Les Touaregs sont déterminés aujourd’hui à s’inscrire dans les nouvelles dynamiques induites par la globalisation de l’économie et la mondialisation de manière générale. Les nouveaux équilibres mondiaux et les bouleversements consécutifs à la chute du mur de Berlin ont également fait évoluer les schémas de pouvoir hérités de la colonisation et basés sur des pouvoirs essentiellement ethnocentristes entretenus par l’ancienne puissance coloniale.

La communauté internationale officielle, qui a toujours fermé les yeux sur les violations des droits de l’homme dans cette région du monde, porte une grande responsabilité dans la recrudescence de l’insécurité et le développement des organisations mafieuses qui utilisent parfois le sentiment d’injustice qui habitent certains Touaregs pour susciter leur complaisance. Les événements de ces dernières années ont montré que les grandes théories sur la démocratie et les droits de l’homme ne s’appliquent manifestement pas en faveur du peuple touareg.

Survie Touarègue-Temoust Lyon (France)

7 mai 2010

Re: Touaregs:1990–2010:Vingt années d’une renaissance en mar

Auteur: zoro
Date: le 08/05/2010 à 11:47
Citation: “Le 7
Chapeau Jackie pour une analyse si exaustive sur la situation de kel tamasheq.Pour ma part ta phrase cité si dessous est la solution absolue pour le peuple touareg qui à assez souffert des illusions que lui miroitent les ONG et L'onu"le mettre dans son Droit".

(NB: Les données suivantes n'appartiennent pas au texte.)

(** X11: [_removeWorker] in a pool that was built and run: it returns; the
    worker is gone from the list and the others keep their order; as many
    fresh workers as [minWorkers] asks for are appended, so the minimum
    holds again; and the calls are, in this order, [releasePort], the
    creation of each replacement, and [worker.terminate(false, ...)]. *)
Theorem removeWorker_replaces_the_worker (env : Environment) (args : PoolArgs)
    (w : nat) (s : State) :
  reachable env args s ->
  In w (workers s) ->
  exists l1 l2 s',
    workers s = l1 ++ w :: l2 /\
    _removeWorker w s = Returns s' /\
    let fresh := seq (nextId s) (replacements s (List.length (l1 ++ l2))) in
    workers s' = l1 ++ l2 ++ fresh /\
    ~ In w (workers s') /\
    (forall z, minWorkers s = Some (Int z) ->
       (z <= Z.of_nat (List.length (workers s')))%Z) /\
    events s' =
      events s ++ [ReleasePort w] ++ List.concat (map creation fresh)
        ++ [WorkerTerminate w false].
Proof.
  intros Hreach Hin.
  destruct (reachable_distinct env args s Hreach) as [Hnd Hlt].
  pose proof (reachable_finite_min env args s Hreach) as Hfin.
  destruct (removeWorkerFromList_spec w (emit (ReleasePort w) s) Hin)
    as (l1 & l2 & Hw & Hn1 & Hrm).
  change (workers (emit (ReleasePort w) s)) with (workers s) in Hw.
  set (s2 := _removeWorkerFromList w (emit (ReleasePort w) s)) in *.
  assert (Hmin2 : minWorkers s2 = minWorkers s).
  { unfold s2, _removeWorkerFromList. case_if; reflexivity. }
  assert (Hid2 : nextId s2 = nextId s).
  { unfold s2, _removeWorkerFromList. case_if; reflexivity. }
  assert (Hev2 : events s2 = events s ++ [ReleasePort w]).
  { unfold s2, _removeWorkerFromList. case_if; apply events_emit. }
  assert (Hrep : replacements s2 (List.length (workers s2)) =
                 replacements s (List.length (l1 ++ l2))).
  { unfold replacements. rewrite Hmin2, Hrm. reflexivity. }
  assert (He : _ensureMinWorkers s2 =
               Returns (spawn (replacements s (List.length (l1 ++ l2))) s2)).
  { rewrite <- Hrep. apply ensureMinWorkers_spawns. rewrite Hmin2. exact Hfin. }
  destruct (spawn_spec (replacements s (List.length (l1 ++ l2))) s2)
    as (Hsw & _ & Hse).
  rewrite Hrm, Hid2 in Hsw. rewrite Hid2, Hev2 in Hse.
  exists l1, l2. eexists. split; [exact Hw|]. split.
  { unfold _removeWorker, bind. fold s2. rewrite He. reflexivity. }
  cbv zeta.
  change (workers (emit (WorkerTerminate w false) ?x)) with (workers x).
  rewrite events_emit, Hsw, Hse, <- !app_assoc.
  split; [reflexivity|]. split; [|split; [|reflexivity]].
  - rewrite !in_app_iff, in_seq. intros [H|[H|H]].
    + exact (Hn1 H).
    + rewrite Hw in Hnd. apply NoDup_remove_2 in Hnd.
      apply Hnd, in_or_app. right. exact H.
    + rewrite Forall_forall in Hlt. specialize (Hlt w Hin). lia.
  - intros z Hz. rewrite !length_app, length_seq.
    unfold replacements. rewrite Hz. lia.
Qed.

Lemma removeWorker_replaces_the_worker_witness :
  exists l1 l2 s',
    workers two_workers = l1 ++ 0 :: l2 /\
    _removeWorker 0 two_workers = Returns s' /\
    let fresh := seq (nextId two_workers)
                   (replacements two_workers (List.length (l1 ++ l2))) in
    workers s' = l1 ++ l2 ++ fresh /\
    ~ In 0 (workers s') /\
    (forall z, minWorkers two_workers = Some (Int z) ->
       (z <= Z.of_nat (List.length (workers s')))%Z) /\
    events s' =
      events two_workers ++ [ReleasePort 0] ++ List.concat (map creation fresh)
        ++ [WorkerTerminate 0 false].
Proof.
  apply (removeWorker_replaces_the_worker node_env
           (OptionsOnly (Some two_workers_options))).
  - exists two_workers, []. split; vm_compute; reflexivity.
  - vm_compute. left. reflexivity.
Defined.

(** ** What the constructor returns *)

Lemma ensureMinWorkers_finite (s s' : State) :
  _ensureMinWorkers s = Returns s' -> minWorkers s <> Some Infinity.
Proof.
  unfold _ensureMinWorkers. intros H E. rewrite E in H. discriminate.
Qed.

Lemma new_Pool_spawned (env : Environment) (args : PoolArgs) (s0 : State) :
  new_Pool env args = Returns s0 ->
  exists maxW minW,
    num_leb (Int 1) maxW = true /\
    let f := fresh_pool (given_script args) (given_options args) maxW minW in
    check_threads env (spawn (replacements f 0) f) = Returns s0.
Proof.
  intros H.
  destruct (new_Pool_built env args s0 H)
    as (maxW & minW & s1 & Hpos & _ & Hs & He).
  exists maxW, minW. split; [exact Hpos|]. cbv zeta.
  destruct Hs as [[-> ->]|Hs]; [exact He|].
  pose proof (ensureMinWorkers_finite _ _ Hs) as Hfin.
  rewrite (ensureMinWorkers_spawns _ Hfin) in Hs.
  injection Hs as <-. exact He.
Qed.

(** What the check of line 89 adds to the pool of lines 42-84. *)
Lemma check_threads_event (env : Environment) (s1 s0 : State) :
  check_threads env s1 = Returns s0 ->
  trace s0 = trace s1 ++
    (if String.eqb (workerType s1) "thread"
     then [(now s1, EnsureWorkerThreads)] else []) /\
  fixed s0 = fixed s1 /\ desk s0 = desk s1 /\ gate_view s0 = gate_view s1 /\
  workers s0 = workers s1 /\ nextId s0 = nextId s1 /\ settled s0 = settled s1 /\
  workerType s0 = workerType s1.
Proof.
  unfold check_threads, bind.
  destruct (String.eqb (workerType s1) "thread").
  - destruct (ensureWorkerThreads env); try discriminate.
    intros H. injection H as <-.
    repeat split; try reflexivity. apply gate_emit. discriminate.
  - intros H. injection H as <-. rewrite app_nil_r. repeat split; reflexivity.
Qed.

(** X12: A pool that the constructor returns holds exactly [minWorkers] workers,
    numbered in the order of their creation, and none when [minWorkers] is
    not given or is [0]; the only calls made are those that created them
    and, after them, for the worker type ["thread"], the call
    [WorkerHandler.ensureWorkerThreads()] of line 89; the queue is empty,
    nothing is settled, the gate of gradual scaling is open, the
    round-robin cursor is at [-1], and [maxWorkers] is at least [1] and at
    least the number of workers. *)
Theorem new_Pool_starts_with_minWorkers (env : Environment) (args : PoolArgs)
    (s0 : State) :
  new_Pool env args = Returns s0 ->
  let n := replacements s0 0 in
  workers s0 = seq 0 n /\
  nextId s0 = n /\
  events s0 = List.concat (map creation (seq 0 n)) ++
              (if String.eqb (workerType s0) "thread"
               then [EnsureWorkerThreads] else []) /\
  tasks s0 = [] /\ settled s0 = [] /\ timers s0 = [] /\
  canCreateWorker s0 = true /\ lastChosen s0 = (-1)%Z /\
  num_leb (Int 1) (maxWorkers s0) = true /\
  num_leb (len (workers s0)) (maxWorkers s0) = true.
Proof.
  intros H. cbv zeta.
  destruct (bounds_new_Pool env args s0 H) as [Hb _].
  destruct (new_Pool_spawned env args s0 H) as (maxW & minW & Hpos & Hs).
  cbv zeta in Hs.
  set (f := fresh_pool (given_script args) (given_options args) maxW minW) in *.
  set (s1 := spawn (replacements f 0) f) in *.
  destruct (check_threads_event env s1 s0 Hs)
    as (Ht & Hf0 & Hd0 & Hg0 & Hw0 & Hn0 & Hq0 & Hwt).
  pose proof (fixed_spawn (replacements f 0) f) as Hf. fold s1 in Hf.
  assert (Hn : replacements s0 0 = replacements f 0).
  { unfold replacements.
    rewrite (config_minWorkers s1 s0 (fixed_config s1 s0 Hf0)).
    rewrite (config_minWorkers f s1 (fixed_config f s1 Hf)). reflexivity. }
  rewrite Hn.
  destruct (spawn_spec (replacements f 0) f) as (Hw & Hid & He).
  pose proof (desk_spawn (replacements f 0) f) as Hd.
  destruct (quiet_spawn (replacements f 0) f) as [Hq _].
  pose proof (gate_spawn (replacements f 0) f) as Hg.
  fold s1 in Hw, Hid, He, Hd, Hq, Hg.
  rewrite <- Hw0 in Hw. rewrite <- Hn0 in Hid. rewrite <- Hq0 in Hq.
  rewrite <- Hd0 in Hd. rewrite <- Hg0 in Hg.
  split; [exact Hw|]. split; [exact Hid|]. split.
  { unfold events. rewrite Ht, map_app. fold (events s1). rewrite He, Hwt.
    simpl. destruct (String.eqb (workerType s1) "thread"); reflexivity. }
  split; [exact (desk_tasks f s0 Hd)|]. split; [exact Hq|].
  unfold gate_view in Hg. injection Hg as Hg1 Hg2 _.
  split; [exact Hg2|]. split; [exact Hg1|].
  split; [exact (desk_lastChosen f s0 Hd)|].
  split; [|exact Hb].
  rewrite Hf in Hf0.
  unfold fixed in Hf0. injection Hf0 as _ _ _ _ _ Hm _ _. rewrite Hm. exact Hpos.
Qed.

Lemma new_Pool_starts_with_minWorkers_witness :
  (workers two_workers = [0; 1] /\
   events two_workers = creation 0 ++ creation 1) /\
  (workers thread_pool = [0] /\
   events thread_pool = creation 0 ++ [EnsureWorkerThreads]).
Proof.
  split.
  - destruct (new_Pool_starts_with_minWorkers node_env
                (OptionsOnly (Some two_workers_options)) two_workers)
      as (Hw & _ & He & _); [vm_compute; reflexivity|].
    split; [exact Hw|exact He].
  - destruct (new_Pool_starts_with_minWorkers node_env
                (OptionsOnly (Some thread_options)) thread_pool)
      as (Hw & _ & He & _); [vm_compute; reflexivity|].
    split; [exact Hw|exact He].
Defined.

(** *** The loop of [_ensureMinWorkers] *)

Lemma ensure_loop_finite (fuel : nat) (z : Z) (s : State) :
  ensure_loop fuel (Int z) s =
    let k := Z.to_nat (z - Z.of_nat (List.length (workers s))) in
    if k <=? fuel then Some (spawn k s) else None.
Proof.
  cbv zeta. revert s. induction fuel as [|fuel IH]; intros s.
  - cbn [ensure_loop]. unfold num_ltb, len.
    destruct (Z.of_nat (List.length (workers s)) <? z)%Z eqn:E.
    + apply Z.ltb_lt in E.
      destruct (Z.to_nat (z - Z.of_nat (List.length (workers s)))) eqn:Ek;
        [lia|reflexivity].
    + apply Z.ltb_ge in E.
      assert (Z.to_nat (z - Z.of_nat (List.length (workers s))) = 0) as ->
        by lia.
      reflexivity.
  - cbn [ensure_loop]. unfold num_ltb, len.
    destruct (Z.of_nat (List.length (workers s)) <? z)%Z eqn:E.
    + apply Z.ltb_lt in E.
      destruct (Z.to_nat (z - Z.of_nat (List.length (workers s)))) as [|k]
        eqn:Ek; [lia|].
      cbn [spawn]. unfold _createWorkerHandler.
      match goal with |- ensure_loop fuel (Int z) ?s1 = _ =>
        rewrite (IH s1);
        assert (Hk : Z.to_nat (z - Z.of_nat (List.length (workers s1))) = k)
      end.
      { unfold push_worker. cbn [workers set_workers emit set_trace set_nextId snd].
        rewrite length_app. simpl. lia. }
      rewrite Hk. reflexivity.
    + apply Z.ltb_ge in E.
      assert (Z.to_nat (z - Z.of_nat (List.length (workers s))) = 0) as ->
        by lia.
      reflexivity.
Qed.

Lemma ensure_loop_infinite (fuel : nat) (s : State) :
  ensure_loop fuel Infinity s = None.
Proof.
  revert s. induction fuel as [|fuel IH]; intros s; [reflexivity|].
  cbn [ensure_loop]. unfold num_ltb, len, _createWorkerHandler. apply IH.
Qed.

(** The closed form of [_ensureMinWorkers] is the loop of lines 488-490:
    it returns what the loop returns when the loop ends, and it never
    returns when the loop ends for no number of passes. *)
Lemma ensureMinWorkers_is_the_loop (s : State) :
  match minWorkers s with
  | None => _ensureMinWorkers s = Returns s
  | Some m =>
      if num_truthy m then
        (forall s', _ensureMinWorkers s = Returns s' <->
                    exists fuel, ensure_loop fuel m s = Some s') /\
        (_ensureMinWorkers s = Diverges <->
         forall fuel, ensure_loop fuel m s = None) /\
        (forall e, _ensureMinWorkers s <> Throws e)
      else _ensureMinWorkers s = Returns s
  end.
Proof.
  unfold _ensureMinWorkers.
  destruct (minWorkers s) as [m|]; [|reflexivity].
  destruct (num_truthy m) eqn:Et; [|reflexivity].
  destruct m as [z|].
  - set (k := Z.to_nat (z - Z.of_nat (List.length (workers s)))).
    assert (Hk : ensure_loop k (Int z) s = Some (spawn k s)).
    { rewrite ensure_loop_finite. cbv zeta. fold k.
      rewrite Nat.leb_refl. reflexivity. }
    split; [|split].
    + intros s'. split.
      * intros H. injection H as <-. exists k. exact Hk.
      * intros [fuel H]. rewrite ensure_loop_finite in H. cbv zeta in H.
        fold k in H. destruct (k <=? fuel); [|discriminate].
        injection H as <-. reflexivity.
    + split; [discriminate|]. intros H. rewrite (H k) in Hk. discriminate.
    + discriminate.
  - split; [|split].
    + intros s'. split; [discriminate|].
      intros [fuel H]. rewrite ensure_loop_infinite in H. discriminate.
    + split; [intros _ fuel; apply ensure_loop_infinite|reflexivity].
    + discriminate.
Qed.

Aujourd’hui, il s’agit pour les Touaregs de ne compter que sur leur propre dynamisme et sur leur capacité d’adaptation à un monde en plein mutation /quote]
une ptite question: pourquoi parmis les accords de paix tu n'a pas cité ceux de Bahanga et du MNJ?merci

Re: Touaregs:1990–2010:Vingt années d’une renaissance en marche

Auteur: jackie01
Date: le 08/05/2010 à 15:56
Petite précision, l'auteur de l'article est Abdoulahi Attayoub...

Re: Touaregs:1990–2010:Vingt années d’une renaissance en marche

Auteur: Dilo
Date: le 08/05/2010 à 21:08
Je n'ai pas eu le temps de lire cette nouvelle relance de la propagande de M. Attayoub.
Déjà dès la 1ère ligne, la mauvaise foi se fait ressentir.
Avec regret nous avions vécu les tristes évènements de Tchintabaraden en 1990. Mais tout homme constructif, honnête, aurait pu commencer par ce qui a précédé et était la cause de ce triste massacre impardonnable.
Ne pas reconnaitre ses propres torts et reclamer que les Juges s'en prennent aux autres tueurs, ce n'est pas édifiant.

Je lirai tout le texte, mais ne me relancerai pas dans une polémique inutile, surtout que, ici, cela ressemble rebelote, à une nouvelle relance (??) d'une rebellion ridicule et meurtière pour les innocents Touareg et les autres ethnies.

On peut de visu se rendre compte à Niamey, dans les quartiers Dubaï, Recasement, et un peu partout dans cette ville, toutes ces villas cossues construites par les Ex-rebelles après chaque partage des dollars encaissés, pendant que les pauvres et honnêtes touareg rescapés vivotent dans leurs terroires rendus invivables à cause des rebelions absurdes.